Wie ich anfangs erwähnt habe, dachte ich, dass es in diesem Roman um mehr gehen würde als nur um Herzschmerz und Sex. Und ja, dem ist auch so. Queenie ist eine junge Schwarze Frau, die versucht in einer rassistischen und diskriminierenden Gesellschaft ihren Platz zu finden. Dass man es als Frau in unserer Gesellschaft schwer hat, weiß ich. Wenn dann neben Sexismus auch noch Rassismus und Diskriminierung die Bühne betreten, kann ich nur noch ansatzweise nachvollziehen wie schwer es sein muss, sich selbst zu finden, vor allem in (persönlichen und gesellschaftlichen) Krisenzeiten.

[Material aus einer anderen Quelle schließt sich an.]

(* ===== verification/Requests.v ===== *)
(** * The request life cycle (internal/request/lifecycle.go, mirror.go, cancel.go, session_hooks.go, view.go)

    On the recipient: accept, decline, defer, complete and the sender's
    cancel, each one transaction that moves the `in` row, stores the reply and
    queues it. On the sender: the mirror that applies the replies to the `out`
    row, cancel and resend. Work sessions are reached through the interface
    [SessionHooks] only. A call reads the clock once, as [now]. *)

From S2P Require Import Prelude Utf8 Canonical Strconv WireTime Body RequestObject Tables.

Open Scope Z_scope.

Definition KindAccept : bytes := bytes_of "request.accept".
Definition KindDecline : bytes := bytes_of "request.decline".
Definition KindDefer : bytes := bytes_of "request.defer".
Definition KindComplete : bytes := bytes_of "request.complete".
Definition KindCancelled : bytes := bytes_of "request.cancelled".
Definition KindCancel : bytes := bytes_of "request.cancel".
Definition KindRequest : bytes := bytes_of "request".
Definition emptyBody : bytes := bytes_of "{}".

Definition hour : Z := 3600 * second.
Definition maxDeferAhead : Z := 90 * 24 * hour.
Definition maxTombstones : Z := 1000.
Definition tombstoneMaxAge : Z := 31 * 24 * hour.
Definition resendMaxAge : Z := 21 * 24 * hour.
Definition resendThrottle : Z := hour / 6.

Definition cli : bytes := bytes_of "cli".
Definition daemon : bytes := bytes_of "daemon".

(** What SessionEarlyComplete decides about the content of a request.complete. *)
Record CompleteContent := MkContent {
  Override : bool; Note : bytes; ContentResult : option Result; Withhold : bool; AfterApplied : list effect;
}.

(** request.SessionHooks, the interface worksession.Store implements. Each
    call runs in the caller's transaction; the effects run after its commit.
    CompleteShorthand is a call of its own, None when no session exists. *)
Class SessionHooks (X : Type) := {
  OpenSession : bytes → role → bytes → bytes → bytes → Z → tx X (list effect);   (* actor role peer request team now *)
  EarlyComplete : bytes → bytes → bytes → option Result → Z → tx X (CompleteContent * list effect);
  CompleteShorthand : bytes → bytes → bytes → option Result → Z → db X → option (checked unit) * db X * list effect;
  SessionEndedTx : bytes → bytes → Z → tx X (list effect);
  MarkRunnerTx : bytes → bytes → tx X unit;
}.

(** The outcome of a receiver's Apply: whether the inbox copy is withheld, and
    what runs after the commit. *)
Record applied := Applied { ap_withhold : bool; ap_after : list effect }.

Record View := MkView {
  vw_row : request;              (* the columns toView copies *)
  vw_body : option Request;      (* None: an auto-declined row keeps no content *)
  vw_result : option Result;
  vw_resultBytes : Z;
  vw_outputBytes : Z;
  vw_replyMail : bytes;
}.

Definition toView (r : request) : checked View :=
  let? b := if bool_decide (q_body r = emptyBody) then Ok None
            else let? b := decodeStoredBody (q_body r) in Ok (Some b) in
  match q_result r with
  | Some ((_ :: _) as s) =>
      let? res := decodeStoredResult s in
      Ok (MkView r b (Some res) (Z.of_nat (length s)) (OutputBytes (Output res)) [])
  | _ => Ok (MkView r b None 0 0 [])
  end%go.

Definition opt_text (s : bytes) : option bytes := match s with [] => None | _ => Some s end.

Section Lookup.
Context {X : Type}.

Definition find_request (dir : direction) (peer id : bytes) (d : db X) : option request :=
  List.find (is_request dir peer id) (requests d).
Definition getRow (dir : direction) (peer id : bytes) : tx X request :=
  tx_found ErrUnknownRequest (find_request dir peer id).

Definition in_rows (id : bytes) (d : db X) : list request :=
  filter (λ r, q_direction r = DirIn ∧ q_id r = id) (requests d).
Definition findInRow (id from : bytes) : tx X request :=
  match from with
  | _ :: _ => getRow DirIn from id
  | [] => found ← tx_get (in_rows id);
          match found with
          | [] => tx_err ErrUnknownRequest
          | [r] => mret r
          | _ => tx_err ErrAmbiguousRequest
          end
  end.
Definition findOutRow (id : bytes) : tx X request :=
  tx_found ErrUnknownRequest
    (λ d, List.find (λ r, bool_decide (q_direction r = DirOut) && bool_decide (q_id r = id)) (requests d)).
End Lookup.

(** ageSeconds and the audit row of a life-cycle step. *)
Definition ageSeconds (r : request) (now : Z) : Z :=
  match q_receivedAt r with
  | None => 0
  | Some s => let d := Sub now (parseStoreTime s) in if d <? 0 then 0 else d ÷ second
  end.
Definition auditLifecycle (actor action : bytes) (r : request) (sq now : Z) (extra : body) : effect :=
  Audit actor action ([(bytes_of "request", VString (q_id r)); (bytes_of "peer", VString (q_peer r));
    (bytes_of "team", VString (q_teamID r)); (bytes_of "type", VString (q_typ r)); (bytes_of "urgency", VString (q_urgency r));
    (bytes_of "seq", num sq); (bytes_of "age_s", num (ageSeconds r now))] ++ extra).

Record transitionBuild := MkBuild {
  b_kind : bytes; b_body : body; b_extra : request → request; b_firstResponse : bytes;
  b_newState : request_state; b_actor : bytes;
}.

(** The members every reply has. *)
Definition reply_body (id : bytes) (sq now : Z) : body :=
  [(bytes_of "at", VString (wireTime now)); (bytes_of "request", VString id); (bytes_of "seq", num sq)].

Definition acceptable : list request_state := [Pending; Deferred].
Definition completable : list request_state := [Accepted].

(** The UPDATE of transitionTx. *)
Definition transition_row (tb : transitionBuild) (sq now : Z) (old : request) (r : request) : request :=
  let r := qset_updated (storeTime now) (qset_lastReplySent (Some (storeTime now)) (qset_lastReply (Some (b_kind tb, b_body tb))
    (qset_stateAt (Some (wireTime now)) (qset_stateSeq sq (qset_state (b_newState tb) r))))) in
  let r := b_extra tb r in
  match b_firstResponse tb, q_firstResponse old with
  | (_ :: _) as f, None => qset_firstResponseAt (Some (storeTime now)) (qset_firstResponse (Some f) r)
  | _, _ => r
  end.

Definition result_columns (note : bytes) (res : option bytes) (r : request) : request :=
  qset_result res (qset_note (opt_text note) r).

(** The canonical bytes of an optional result. *)
Definition canonical_opt (r : option Result) : checked (option bytes) :=
  match r with None => Ok None | Some r => match CanonicalResult r with Ok b => Ok (Some b) | Err e => Err e end end.

Definition complete_body (id : bytes) (sq now : Z) (note : bytes) (res : option Result) : body :=
  reply_body id sq now ++ opt_member "note" note ++
  match res with Some r => [(bytes_of "result", VObject (resultCanonicalValue r))] | None => [] end.
Definition completeBodyCanonical (id : bytes) (sq now : Z) (note : bytes) (res : option Result) : checked bytes :=
  canonicalMap (complete_body id sq now note res).

Section Requests.
Context {X : Type} `{Env X} `{SessionHooks X}.

Definition transitionTx (id from : bytes) (allowed : list request_state)
    (build : request → Z → checked transitionBuild) (now : Z) : tx X (request * Z * bytes * list effect) :=
  row ← findInRow id from;
  if negb (bool_decide (q_state row ∈ allowed)) then tx_err (BadStateError (request_state_text (q_state row))) else
  let sq := q_stateSeq row + 1 in
  tb ← tx_lift (build row sq);
  _ ← update_request DirIn (q_peer row) (q_id row) (transition_row tb sq now row);
  mid ← SubmitTx (q_peer row) (b_kind tb) (b_body tb) now;
  _ ← match Debates with
      | Some h => if bool_decide (b_newState tb = Declined) && bool_decide (q_typ row = TypeDebate)
                  then EndedTx h DirIn (q_peer row) (q_id row) now else mret tt
      | None => mret tt
      end;
  effs ← if bool_decide (b_kind tb = KindAccept)
         then OpenSession (match b_actor tb with [] => cli | a => a end) Worker (q_peer row) (q_id row) (q_teamID row) now
         else mret [];
  mret (row, sq, mid, effs).

(** getRow on the database, after a commit. *)
Definition read_back (dir : direction) (peer id : bytes) (d : db X) : checked request :=
  match reread d with
  | Err e => Err e
  | Ok _ => match find_request dir peer id d with None => Err ErrUnknownRequest | Some r => Ok r end
  end.
(** transition: transitionTx in its own transaction, and the view after it. *)
Definition transition (id from : bytes) (allowed : list request_state)
    (build : request → Z → checked transitionBuild) (now : Z) (d : db X)
    : checked (View * request * Z) * db X * list effect :=
  match commit (transitionTx id from allowed build now) d with
  | (Err e, d') => (Err e, d', [])
  | (Ok (row, sq, mid, effs), d') =>
      let view := match read_back DirIn (q_peer row) (q_id row) d' with
                  | Err e => Err e
                  | Ok r => match toView r with
                            | Ok v => Ok (MkView (vw_row v) (vw_body v) (vw_result v) (vw_resultBytes v) (vw_outputBytes v) mid, row, sq)
                            | Err e => Err e
                            end
                  end in
      (view, d', Wake :: effs)
  end.

Definition accept_build (id onlyType actor : bytes) (now : Z) (row : request) (sq : Z) : checked transitionBuild :=
  if negb (bool_decide (onlyType = [])) && negb (bool_decide (q_typ row = onlyType))
  then Err (BadStateError (request_state_text (q_state row)))
  else Ok (MkBuild KindAccept (reply_body id sq now) (λ r, r) (bytes_of "accept") Accepted actor).

Definition acceptInTx (id from onlyType actor : bytes) (now : Z) : tx X (bytes * list effect) :=
  '(row, sq, _, effs) ← transitionTx id from acceptable (accept_build id onlyType actor now) now;
  mret (q_peer row, effs ++ [auditLifecycle actor (bytes_of "request.accept") row sq now []]).
Definition AcceptInTx (id from onlyType : bytes) (now : Z) := acceptInTx id from onlyType cli now.
Definition AutoAcceptInTx (id from : bytes) (now : Z) : tx X (list effect) :=
  '(_, effs) ← acceptInTx id from [] daemon now; mret effs.

(** The audit row after a transition that succeeded, and its view. *)
Definition with_audit (action : bytes) (now : Z) (extra : body) (r : checked (View * request * Z) * db X * list effect)
    : checked View * db X * list effect :=
  match r with
  | (Ok (v, old, sq), d, effs) => (Ok v, d, effs ++ [auditLifecycle cli action old sq now extra])
  | (Err e, d, effs) => (Err e, d, effs)
  end.

Definition Accept (id from : bytes) (now : Z) (d : db X) :=
  with_audit (bytes_of "request.accept") now [] (transition id from acceptable (accept_build id [] [] now) now d).

Definition decline_build (id reason : bytes) (now : Z) (_ : request) (sq : Z) : checked transitionBuild :=
  Ok (MkBuild KindDecline (reply_body id sq now ++ [(bytes_of "code", text "user"); (bytes_of "reason", VString reason)])
    (λ r, qset_reason (Some reason) (qset_declineCode (Some (bytes_of "user")) r)) (bytes_of "decline") Declined []).
Definition Decline (id from reason : bytes) (now : Z) (d : db X) : checked View * db X * list effect :=
  match checkCodePoints (field "reason") reason 1 500 [] with
  | Err e => (Err e, d, [])
  | Ok _ => with_audit (bytes_of "request.decline") now [(bytes_of "code", text "user")]
              (transition id from acceptable (decline_build id reason now) now d)
  end.

Definition defer_build (id : bytes) (until now : Z) (_ : request) (sq : Z) : checked transitionBuild :=
  if negb (now <? until) then Err (FieldError (field "until"))
  else if now + maxDeferAhead <? until then Err (FieldError (field "until"))
  else Ok (MkBuild KindDefer (reply_body id sq now ++ [(bytes_of "until", VString (wireTime until))])
         (λ r, qset_deferredUntil (Some (wireTime until)) r) (bytes_of "defer") Deferred []).
Definition Defer (id from : bytes) (until now : Z) (d : db X) :=
  with_audit (bytes_of "request.defer") now [(bytes_of "until", VString (wireTime until))]
    (transition id from acceptable (defer_build id until now) now d).

Definition complete_build (id note : bytes) (res : option Result) (canon : option bytes) (now : Z) (_ : request) (sq : Z)
    : checked transitionBuild :=
  (let? c := completeBodyCanonical id sq now note res in
   let? _ := CheckCompleteSize c in
   Ok (MkBuild KindComplete (complete_body id sq now note res) (result_columns note canon) [] Completed []))%go.

Definition result_sizes (canon : option bytes) (res : option Result) : body :=
  match canon, res with
  | Some c, Some r =>
      [(bytes_of "result_bytes", num (ResultBytes c)); (bytes_of "output_bytes", num (OutputBytes (Output r)));
       (bytes_of "artifacts", num (Z.of_nat (length (default [] (Artifacts r)))))]
  | _, _ => []
  end.

Definition Complete (id from note : bytes) (res : option Result) (now : Z) (d : db X) : checked View * db X * list effect :=
  match ValidateComplete note res with
  | Err e => (Err e, d, [])
  | Ok _ =>
      match commit (findInRow id from) d with
      | (Err e, d) => (Err e, d, [])
      | (Ok row, d) =>
          match CompleteShorthand (q_peer row) (q_id row) note res now d with
          | (Some (Err e), d', effs) => (Err e, d', effs)
          | (Some (Ok _), d', effs) => (toView row, d', effs)
          | (None, d', effs) =>
              match canonical_opt res with
              | Err e => (Err e, d', effs)
              | Ok canon =>
                  match with_audit (bytes_of "request.complete") now (result_sizes canon res)
                          (transition id from completable (complete_build id note res canon now) now d') with
                  | (v, d'', effs') => (v, d'', effs ++ effs')
                  end
              end
          end
      end
  end.

(** ** The entry points of the work sessions (session_hooks.go) *)

Definition SetOutContentTx (peer id note : bytes) (res : option Result) (now : Z) : tx X unit :=
  canon ← tx_lift (canonical_opt res);
  set_requests (update_where (λ r, is_request DirOut peer id r && bool_decide (q_state r = Completed))
    (λ r, qset_updated (storeTime now) (result_columns note canon r))).

Definition complete_row (sq now : Z) (b : body) (note : bytes) (canon : option bytes) (r : request) : request :=
  qset_updated (storeTime now) (qset_lastReplySent (Some (storeTime now)) (qset_lastReply (Some (KindComplete, b))
    (result_columns note canon (qset_stateAt (Some (wireTime now)) (qset_stateSeq sq (qset_state Completed r)))))).

Definition CompleteInTx (peer id note : bytes) (res : option Result) (now : Z) : tx X (list effect) :=
  _ ← tx_lift (ValidateComplete note res);
  row ← getRow DirIn peer id;
  if negb (bool_decide (q_state row = Accepted)) then tx_err (BadStateError (request_state_text (q_state row))) else
  let sq := q_stateSeq row + 1 in
  c ← tx_lift (completeBodyCanonical id sq now note res);
  _ ← tx_lift (CheckCompleteSize c);
  canon ← tx_lift (canonical_opt res);
  let b := complete_body id sq now note res in
  _ ← update_request DirIn peer id (complete_row sq now b note canon);
  _ ← SubmitTx peer KindComplete b now;
  mret [auditLifecycle daemon (bytes_of "request.complete") row sq now (result_sizes canon res)].
End Requests.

Leider fand ich die Rassismuskritik erzählerisch nicht sonderlich gut umgesetzt. Meist kam sie mir nicht wie ein organischer Bestandteil der Geschichte vor, sondern als erzählerisches Mittel, um von dem Liebes-/Lebensdrama abzulenken. (Nachträgliche Ergänzung: Es kann gut sein, dass diese Empfindung mit der sog Empathy Gap zusammenhängt, da ich als weiße Person noch nie von Rassismus betroffen war, es deshalb nicht nachempfinden und somit auch nicht bewerten kann. Daher werde ich an dieser Stelle nicht mehr dazu sagen.)

Wenn man etwas über Rassismuskritik lernen möchte, dann ist man mit anderen Büchern besser bedient, wie z. B. „Exit Racism“ von Tupoka Ogette, „White Fragility“ von Robin DiAngelo oder „Was weiße Menschen nicht über Rassismus hören wollen aber wissen sollten“ von Alice Hasters. Das Buch von Alice Hasters enthält bspw. einen fiktiven Brief, den die Autorin an ihren Beziehungspartner schreibt und in dem es um die Probleme geht, die Rassismus und Diskriminierung in einer Beziehung hervorrufen (können). Queenies Beziehung hat mich eins zu eins an diesen Brief erinnert. Aus diesem Brief habe ich aber so viel mehr mitgenommen als aus diesem Drama-Soap-Roman.


Mein Fazit: Hätte ich mir sparen können (Geld, Nerven und Zeit)

Entweder man hasst es oder man liebt es. Zugegeben, es war nicht alles schlecht. Aber ich hatte das Gefühl, dass die Autorin mit ihrem Buch zu viel wollte: Mental Health, Rassismuskritik, sexuelle Aufklärung, Familien- und Beziehungsprobleme, Selbstfindung. Das alles wird auf 400 Seiten gequetscht. Queenies Geschichte ist realistisch, toxisch, aber sie ist auch leider sehr anstrengend und ist keine erzählerische Glanzleistung. Ich hätte nichts verpasst, wenn ich den Roman nicht gelesen hätte. Für meinen Geschmack war „Queenie“ von Candice Carty-Williams leider ein Flop.